■ Exercise goal
Below are entries. Reproduce exactly the lines between the line holding "Definition pages_of (l" and the line holding "Lemma blocks_cons r", inclusive, and only those.

■ Recorded data

(* ===== verification/ElfProofs.v ===== *)
(** * The loader of executables is correct

    The ranges of pages that the sections need, and the loader over any memory
    that keeps the laws of paging.c's interface. *)

From S2P Require Import Prelude LinkedList Console Kernel Handle Thread Process Elf Sample.
Open Scope Z_scope.

(** ** Ranges of pages *)

(** Not empty, sorted, and with a page between any two. *)
Fixpoint ranges_from (lo : Z) (l : list requiredPages) : Prop :=
  match l with
  | [] => True
  | r :: l => lo < rp_start r ∧ rp_start r < rp_stop r ∧ ranges_from (rp_stop r) l
  end.

Definition ranges_ok (l : list requiredPages) : Prop := ranges_from (-1) l.

Definition covers (l : list requiredPages) (i : Z) : Prop := ∃ r, r ∈ l ∧ rp_start r ≤ i < rp_stop r.

Definition pages_of (l : list requiredPages) : Z := foldr (λ r n, rp_stop r - rp_start r + n) 0 l.
Definition blocks_of (l : list requiredPages) : list oid := rp_node <$> l.

Lemma blocks_cons r l o : o ∈ blocks_of (r :: l) ↔ o = rp_node r ∨ o ∈ blocks_of l.
Proof. unfold blocks_of. by rewrite fmap_cons, elem_of_cons. Qed.

Lemma in_ranges_nil i : ¬ covers [] i.
Proof. by intros (r & ?%not_elem_of_nil & _). Qed.

Lemma in_ranges_app l l' i : covers (l ++ l') i ↔ covers l i ∨ covers l' i.
Proof.
  unfold covers. split.
  - intros (r & [Hr|Hr]%elem_of_app & Hi); [left|right]; eauto.
  - intros [(r & Hr & Hi)|(r & Hr & Hi)]; exists r; rewrite elem_of_app; eauto.
Qed.

Lemma in_ranges_cons r l i : covers (r :: l) i ↔ rp_start r ≤ i < rp_stop r ∨ covers l i.
Proof.
  unfold covers. split.
  - intros (r' & [->|Hr]%elem_of_cons & Hi); [by left|right; eauto].
  - intros [Hi|(r' & Hr & Hi)]; eexists; rewrite elem_of_cons; eauto.
Qed.

Lemma pages_of_app l l' : pages_of (l ++ l') = pages_of l + pages_of l'.
Proof. induction l as [|r l IH]; simpl; lia. Qed.

Lemma ranges_from_le lo lo' l : lo' ≤ lo → ranges_from lo l → ranges_from lo' l.
Proof. destruct l; simpl; [done|]. intros ? (? & ? & ?). split_and!; [lia|done|done]. Qed.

■ Solution below
Definition pages_of (l : list requiredPages) : Z := foldr (λ r n, rp_stop r - rp_start r + n) 0 l.
Definition blocks_of (l : list requiredPages) : list oid := rp_node <$> l.

Lemma blocks_cons r l o : o ∈ blocks_of (r :: l) ↔ o = rp_node r ∨ o ∈ blocks_of l.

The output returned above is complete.